In conclusion it can be said that good behaviour management methods are about a balanced combination of control and discipline along with improved attitudes to learning, 'Pupil management programs based on classroom management strategies, e.g. rules and positive teacher-pupil interactions, have a history of proven success', (McNamara, 1999). However, there is more of an emphasis on developing awareness as it is repeatedly put forward as an alternative approach to discipline. If the pupils and the teacher have established a respect for each other through etiquette and show perception and empathy in understanding; a cohesive and productive environment can be attained.

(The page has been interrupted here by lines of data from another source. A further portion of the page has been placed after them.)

(** The library with these encoders, over a given transport. *)
Definition reference (transport : list string → string → http_result) : Library := {|
  json_Marshal v :=
    match JSON.Marshal v with
    | Some s => inl s
    | None => inr (ErrForeign "json: unsupported type")
    end;
  base64_EncodeToString := Base64.EncodeToString;
  http_Get := transport
|}.

(** ** A sample run

    A transport that answers every request the same way, a client with an
    override address, and a store holding that client and one properties
    map. *)
Definition stub (res : http_result) : list string → string → http_result :=
  λ _ _, res.

Definition sample_client : Mixpanel := MkMixpanel "tok" BASE_URL "10.0.0.1".

Definition sample_store : state :=
  MkState {[ 1%positive := sample_client ]}
          {[ 1%positive := {[ "plan" := VString "pro" ]} ]}
          [].

(** ** The earlier version of the program

    The second part of [mixpanel.go]: the client has no override address,
    [engage] never sends [$ip], and the operations go by other names.  It
    runs on a store of its own clients. *)
Module Earlier.

Record Mixpanel : Type := MkMixpanel {
  Token : string;
  BaseURL : string
}.

Record state : Type := MkState {
  clients : gmap loc Mixpanel;
  maps : gmap loc (gmap string value);
  requests : list string
}.

Definition M (A : Type) : Type := state → outcome A * state.

#[global] Instance M_ret : MRet M := λ A a σ, (Returned a, σ).

#[global] Instance M_bind : MBind M := λ A B k c σ,
  match c σ with
  | (Returned a, σ') => k a σ'
  | (Panicked p, σ') => (Panicked p, σ')
  end.

Definition load (m : pointer) : M Mixpanel :=
  λ σ, match m ≫= (clients σ !!.) with
       | Some c => (Returned c, σ)
       | None => (Panicked NilDereference, σ)
       end.

Definition new_client (c : Mixpanel) : M pointer :=
  λ σ, let l := fresh (dom (clients σ)) in
       (Returned (Some l),
        MkState (<[l := c]> (clients σ)) (maps σ) (requests σ)).

Definition new_map (m : gmap string value) : M pointer :=
  λ σ, let l := fresh (dom (maps σ)) in
       (Returned (Some l),
        MkState (clients σ) (<[l := m]> (maps σ)) (requests σ)).

Definition map_assign (p : pointer) (k : string) (v : value) : M unit :=
  λ σ, match p with
       | Some l =>
           match maps σ !! l with
           | Some m =>
               (Returned tt,
                MkState (clients σ) (<[l := <[k := v]> m]> (maps σ)) (requests σ))
           | None => (Panicked NilMapAssignment, σ)
           end
       | None => (Panicked NilMapAssignment, σ)
       end.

Teaching is no longer just about improving a student's intellectual ability but also about helping them to develop their social and emotional skills, 'Behaviour management is not just about changing the behaviour of pupils but also that of teachers', (Newell & Jeffery, 2002). The common ethos in all the readings that have been referred to is one that promotes the idea of prevention being better than cure, meaning that it is far more effective if the possibility of disruptive behaviour is limited before it can find footing.